For the prior two decades, he served at the Department of State as an advisor to six secretaries of state, where he helped formulate U.S. policy on the Middle East and the Arab-Israel peace process, most recently as the Senior Advisor for Arab-Israeli Negotiations. He also served as the Deputy Special Middle East Coordinator for Arab-Israeli Negotiations, Senior Member of the State Department's Policy Planning Staff, in the Bureau of Intelligence and Research, and in the Office of the Historian. He has received the department's Distinguished, Superior, and Meritorious Honor Awards.
Mr. Miller received his Ph.D. in American Diplomatic and Middle East History from the University of Michigan in 1977 and joined the State Department the following year. During 1982 and 1983, he was a Council on Foreign Relations fellow and a resident scholar at the Georgetown Center for Strategic and International Studies. In 1984 he served a temporary tour at the American Embassy in Amman, Jordan. Between 1998 and 2000, Mr. Miller served on the United States Holocaust Memorial Council. After leaving the state department, Mr. Miller served as president of Seeds of Peace from January 2003 until January 2006. Seeds of Peace is a nonprofit organization dedicated to empowering young leaders from regions of conflict with the leadership skills required to advance reconciliation and coexistence (www.seedsofpeace.org).
His media and speaking appearances include CNN (including “American Morning,” “Wolf Blitzer Reports,”), “The Newshour with Jim Lehrer,” FOX News, “The NBC Nightly News,” “CBS Evening News,” National Public Radio, the BBC, Canadian Broadcasting Corporation, Al Arabiya, and Al Jazeera. Mr. Miller has also been a featured presenter for the World Economic Forum in Davos and Amman, Harvard University, Columbia University, New York University, University of California at Berkeley, The City Club of Cleveland, Chatham House, and The International Institute for Strategic Studies. He has written three prior books on the Middle East and his articles have appeared in newspapers, including The New York Times, The Washington Post, Los Angeles Times, and The International Herald Tribune.
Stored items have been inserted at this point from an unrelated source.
(* ===== verification/DurationText.v ===== *)
(** Durations as text: time.Duration.String, and that time.ParseDuration reads
    it back. *)
From S2P Require Import Prelude GoTime Float64 Json JsonText Action.

(** ** time.Duration.String *)

(** fmtFrac: the last [w] digits of [n] after a point, without trailing zeros. *)
Definition frac (w : nat) (n : Z) : string :=
  let s := strip_zeros w n in if String.eqb s "" then "" else "." +:+ s.

Definition Duration_String (d : Z) : string :=
  let u := Z.abs d in
  let body :=
    if u =? 0 then "0s"
    else if u <? 1000 then dec u +:+ "ns"
    else if u <? Millisecond then dec (u / 1000) +:+ frac 3 u +:+ "µs"
    else if u <? Second then dec (u / Millisecond) +:+ frac 6 u +:+ "ms"
    else
      let s := u / Second in
      let h := s / 3600 in
      let m := s / 60 in
      (if 0 <? h then dec h +:+ "h" else "") +:+
      (if 0 <? m then dec (m mod 60) +:+ "m" else "") +:+
      dec (s mod 60) +:+ frac 9 u +:+ "s" in
  if d <? 0 then "-" +:+ body else body.

Example Duration_examples :
  Duration_String (30 * Second) = "30s" /\ Duration_String (24 * Hour) = "24h0m0s" /\
  Duration_String (1500 * Millisecond) = "1.5s" /\ Duration_String (90 * Minute + 1) = "1h30m0.000000001s" /\
  Duration_String 1500 = "1.5µs" /\ Duration_String 0 = "0s" /\ Duration_String (-(2 ^ 63)) = "-2562047h47m16.854775808s".
Proof. vm_compute. repeat split; reflexivity. Qed.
Mr. Miller lives in Chevy Chase, Maryland, with his wife, Lindsay. They have two children: a daughter, Jennifer, and a son, Daniel.
Chapter One
A Negotiator's Tale
The room was packed. Secretary Baker's press secretary and close advisor, Margaret Tutwiler, had seen to that. Late Friday afternoon in Jerusalem-usually a time of quiet preparation for the Jewish Sabbath-had suddenly seen a frenzy of excitement. As scores of journalists had gathered in the banquet hall of the King David Hotel to await the arrival of the American secretary of state and the Russian foreign minister, anticipation was high.
The two men now entering the hall could not have represented a greater contrast in style or power. Boris Pankin, clad in a dark boxy Soviet-era suit out of the 1950s, embodied a once great empire in decline. Hungry for prestige and respectability, the Russians seemed not to care that they were being used as a decorative ornament in a ceremony orchestrated by the United States. And if they did care, they weren't complaining.
By contrast, Secretary of State James Addison Baker III was riding high. Tall and self-assured, he wore a dark suit, a crisp white shirt, and a trademark boldly colored tie. He had reason to be confident. Baker represented a country that was enjoying unprecedented influence in a region still shaken by America's lightning military victory over Iraq's Saddam Hussein.
On that late Friday afternoon, October 18, 1991, Baker and Pankin, on behalf of their presidents, Bush and Gorbachev, announced that formal invitations would be sent to Israel and to the Arabs to attend a historic peace conference in Madrid. That fall the United States was the only great power in an arc of small ones that stretched from Rabat to Karachi. If there was to be an American moment in the Middle East, this was surely it. And Baker knew that the moment might not last long. Later that day in Jerusalem he would quip with characteristic caution, "Boys, if you want to get off the train, now might be a good time because it could all be downhill from here."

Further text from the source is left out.